> DATASET
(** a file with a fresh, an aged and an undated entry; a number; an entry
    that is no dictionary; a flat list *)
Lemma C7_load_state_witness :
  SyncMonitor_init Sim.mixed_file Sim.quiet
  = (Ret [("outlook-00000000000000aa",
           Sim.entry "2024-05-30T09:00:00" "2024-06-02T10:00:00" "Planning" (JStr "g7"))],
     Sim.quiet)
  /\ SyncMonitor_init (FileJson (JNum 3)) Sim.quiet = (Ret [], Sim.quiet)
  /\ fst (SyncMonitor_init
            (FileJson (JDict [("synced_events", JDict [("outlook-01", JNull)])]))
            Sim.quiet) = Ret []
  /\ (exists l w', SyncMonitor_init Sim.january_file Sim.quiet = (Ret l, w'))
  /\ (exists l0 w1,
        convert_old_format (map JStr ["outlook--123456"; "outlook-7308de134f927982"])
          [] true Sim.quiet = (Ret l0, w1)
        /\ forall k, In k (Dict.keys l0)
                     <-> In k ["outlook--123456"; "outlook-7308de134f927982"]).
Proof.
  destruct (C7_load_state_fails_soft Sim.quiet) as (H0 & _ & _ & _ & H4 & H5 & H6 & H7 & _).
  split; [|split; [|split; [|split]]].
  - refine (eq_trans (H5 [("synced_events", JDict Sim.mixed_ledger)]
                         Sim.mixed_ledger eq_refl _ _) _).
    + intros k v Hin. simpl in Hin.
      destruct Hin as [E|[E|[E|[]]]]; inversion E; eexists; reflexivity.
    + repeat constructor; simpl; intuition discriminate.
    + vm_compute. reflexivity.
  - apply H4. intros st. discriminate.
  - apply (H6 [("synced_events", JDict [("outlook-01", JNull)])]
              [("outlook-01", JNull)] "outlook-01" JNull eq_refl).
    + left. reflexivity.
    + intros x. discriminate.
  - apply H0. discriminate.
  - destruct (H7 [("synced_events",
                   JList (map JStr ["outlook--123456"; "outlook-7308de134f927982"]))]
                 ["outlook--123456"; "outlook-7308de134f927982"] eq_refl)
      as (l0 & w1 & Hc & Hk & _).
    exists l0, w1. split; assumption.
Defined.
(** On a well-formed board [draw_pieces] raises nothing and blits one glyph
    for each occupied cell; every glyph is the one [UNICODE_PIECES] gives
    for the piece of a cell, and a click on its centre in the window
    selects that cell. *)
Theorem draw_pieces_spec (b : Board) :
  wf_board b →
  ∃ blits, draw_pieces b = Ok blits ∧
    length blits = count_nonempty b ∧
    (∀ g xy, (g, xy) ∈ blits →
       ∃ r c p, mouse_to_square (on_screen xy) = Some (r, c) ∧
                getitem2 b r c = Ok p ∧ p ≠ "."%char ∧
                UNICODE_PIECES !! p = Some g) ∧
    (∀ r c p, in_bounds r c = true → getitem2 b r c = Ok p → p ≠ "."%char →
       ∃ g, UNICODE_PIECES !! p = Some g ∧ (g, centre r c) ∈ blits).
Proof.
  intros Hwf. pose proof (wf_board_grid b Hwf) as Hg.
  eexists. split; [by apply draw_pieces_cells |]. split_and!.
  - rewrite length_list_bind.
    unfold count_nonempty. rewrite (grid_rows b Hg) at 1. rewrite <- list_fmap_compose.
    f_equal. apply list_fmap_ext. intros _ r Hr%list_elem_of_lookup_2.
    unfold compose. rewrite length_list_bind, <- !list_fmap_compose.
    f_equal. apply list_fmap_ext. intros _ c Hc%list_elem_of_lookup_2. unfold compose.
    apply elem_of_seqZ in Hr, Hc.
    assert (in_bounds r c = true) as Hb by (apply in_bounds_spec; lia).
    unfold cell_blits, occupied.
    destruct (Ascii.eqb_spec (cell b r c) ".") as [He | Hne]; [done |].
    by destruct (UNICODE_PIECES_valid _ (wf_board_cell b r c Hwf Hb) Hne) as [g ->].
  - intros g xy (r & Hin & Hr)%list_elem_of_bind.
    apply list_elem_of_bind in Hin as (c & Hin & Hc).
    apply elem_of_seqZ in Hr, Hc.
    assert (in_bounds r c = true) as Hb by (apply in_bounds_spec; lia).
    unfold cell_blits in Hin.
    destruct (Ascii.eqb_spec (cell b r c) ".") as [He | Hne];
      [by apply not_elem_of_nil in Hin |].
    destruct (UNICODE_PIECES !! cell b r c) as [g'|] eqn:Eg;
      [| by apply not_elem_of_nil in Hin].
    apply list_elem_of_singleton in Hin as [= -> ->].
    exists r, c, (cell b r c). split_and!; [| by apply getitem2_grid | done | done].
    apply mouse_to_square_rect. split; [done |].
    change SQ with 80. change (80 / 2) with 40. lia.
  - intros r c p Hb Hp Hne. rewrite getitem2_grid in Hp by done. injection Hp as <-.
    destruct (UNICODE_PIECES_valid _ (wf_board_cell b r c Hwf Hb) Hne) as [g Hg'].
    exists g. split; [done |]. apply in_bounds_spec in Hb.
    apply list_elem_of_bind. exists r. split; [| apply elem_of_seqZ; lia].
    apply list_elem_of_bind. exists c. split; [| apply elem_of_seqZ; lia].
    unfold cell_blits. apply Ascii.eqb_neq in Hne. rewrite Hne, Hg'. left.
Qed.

> DIRECTIONS FOR THIS TASK
The records need to be copied exactly, with no line left out.

> ANSWER BELOW
(** a file with a fresh, an aged and an undated entry; a number; an entry
    that is no dictionary; a flat list *)
Lemma C7_load_state_witness :
  SyncMonitor_init Sim.mixed_file Sim.quiet
  = (Ret [("outlook-00000000000000aa",
           Sim.entry "2024-05-30T09:00:00" "2024-06-02T10:00:00" "Planning" (JStr "g7"))],
     Sim.quiet)
  /\ SyncMonitor_init (FileJson (JNum 3)) Sim.quiet = (Ret [], Sim.quiet)
  /\ fst (SyncMonitor_init
            (FileJson (JDict [("synced_events", JDict [("outlook-01", JNull)])]))
            Sim.quiet) = Ret []
  /\ (exists l w', SyncMonitor_init Sim.january_file Sim.quiet = (Ret l, w'))
  /\ (exists l0 w1,
        convert_old_format (map JStr ["outlook--123456"; "outlook-7308de134f927982"])
          [] true Sim.quiet = (Ret l0, w1)
        /\ forall k, In k (Dict.keys l0)
                     <-> In k ["outlook--123456"; "outlook-7308de134f927982"]).
Proof.
  destruct (C7_load_state_fails_soft Sim.quiet) as (H0 & _ & _ & _ & H4 & H5 & H6 & H7 & _).
  split; [|split; [|split; [|split]]].
  - refine (eq_trans (H5 [("synced_events", JDict Sim.mixed_ledger)]
                         Sim.mixed_ledger eq_refl _ _) _).
    + intros k v Hin. simpl in Hin.
      destruct Hin as [E|[E|[E|[]]]]; inversion E; eexists; reflexivity.
    + repeat constructor; simpl; intuition discriminate.
    + vm_compute. reflexivity.
  - apply H4. intros st. discriminate.
  - apply (H6 [("synced_events", JDict [("outlook-01", JNull)])]
              [("outlook-01", JNull)] "outlook-01" JNull eq_refl).
    + left. reflexivity.
    + intros x. discriminate.
  - apply H0. discriminate.
  - destruct (H7 [("synced_events",
                   JList (map JStr ["outlook--123456"; "outlook-7308de134f927982"]))]
                 ["outlook--123456"; "outlook-7308de134f927982"] eq_refl)
      as (l0 & w1 & Hc & Hk & _).
    exists l0, w1. split; assumption.
Defined.
(** On a well-formed board [draw_pieces] raises nothing and blits one glyph
    for each occupied cell; every glyph is the one [UNICODE_PIECES] gives
    for the piece of a cell, and a click on its centre in the window
    selects that cell. *)
Theorem draw_pieces_spec (b : Board) :
  wf_board b →
  ∃ blits, draw_pieces b = Ok blits ∧
    length blits = count_nonempty b ∧
    (∀ g xy, (g, xy) ∈ blits →
       ∃ r c p, mouse_to_square (on_screen xy) = Some (r, c) ∧
                getitem2 b r c = Ok p ∧ p ≠ "."%char ∧
                UNICODE_PIECES !! p = Some g) ∧
    (∀ r c p, in_bounds r c = true → getitem2 b r c = Ok p → p ≠ "."%char →
       ∃ g, UNICODE_PIECES !! p = Some g ∧ (g, centre r c) ∈ blits).
Proof.
  intros Hwf. pose proof (wf_board_grid b Hwf) as Hg.
  eexists. split; [by apply draw_pieces_cells |]. split_and!.
  - rewrite length_list_bind.
    unfold count_nonempty. rewrite (grid_rows b Hg) at 1. rewrite <- list_fmap_compose.
    f_equal. apply list_fmap_ext. intros _ r Hr%list_elem_of_lookup_2.
    unfold compose. rewrite length_list_bind, <- !list_fmap_compose.
    f_equal. apply list_fmap_ext. intros _ c Hc%list_elem_of_lookup_2. unfold compose.
    apply elem_of_seqZ in Hr, Hc.
    assert (in_bounds r c = true) as Hb by (apply in_bounds_spec; lia).
    unfold cell_blits, occupied.
    destruct (Ascii.eqb_spec (cell b r c) ".") as [He | Hne]; [done |].
    by destruct (UNICODE_PIECES_valid _ (wf_board_cell b r c Hwf Hb) Hne) as [g ->].
  - intros g xy (r & Hin & Hr)%list_elem_of_bind.
    apply list_elem_of_bind in Hin as (c & Hin & Hc).
    apply elem_of_seqZ in Hr, Hc.
    assert (in_bounds r c = true) as Hb by (apply in_bounds_spec; lia).
    unfold cell_blits in Hin.
    destruct (Ascii.eqb_spec (cell b r c) ".") as [He | Hne];
      [by apply not_elem_of_nil in Hin |].
    destruct (UNICODE_PIECES !! cell b r c) as [g'|] eqn:Eg;
      [| by apply not_elem_of_nil in Hin].
    apply list_elem_of_singleton in Hin as [= -> ->].
    exists r, c, (cell b r c). split_and!; [| by apply getitem2_grid | done | done].
    apply mouse_to_square_rect. split; [done |].
    change SQ with 80. change (80 / 2) with 40. lia.
  - intros r c p Hb Hp Hne. rewrite getitem2_grid in Hp by done. injection Hp as <-.
    destruct (UNICODE_PIECES_valid _ (wf_board_cell b r c Hwf Hb) Hne) as [g Hg'].
    exists g. split; [done |]. apply in_bounds_spec in Hb.
    apply list_elem_of_bind. exists r. split; [| apply elem_of_seqZ; lia].
    apply list_elem_of_bind. exists c. split; [| apply elem_of_seqZ; lia].
    unfold cell_blits. apply Ascii.eqb_neq in Hne. rewrite Hne, Hg'. left.
Qed.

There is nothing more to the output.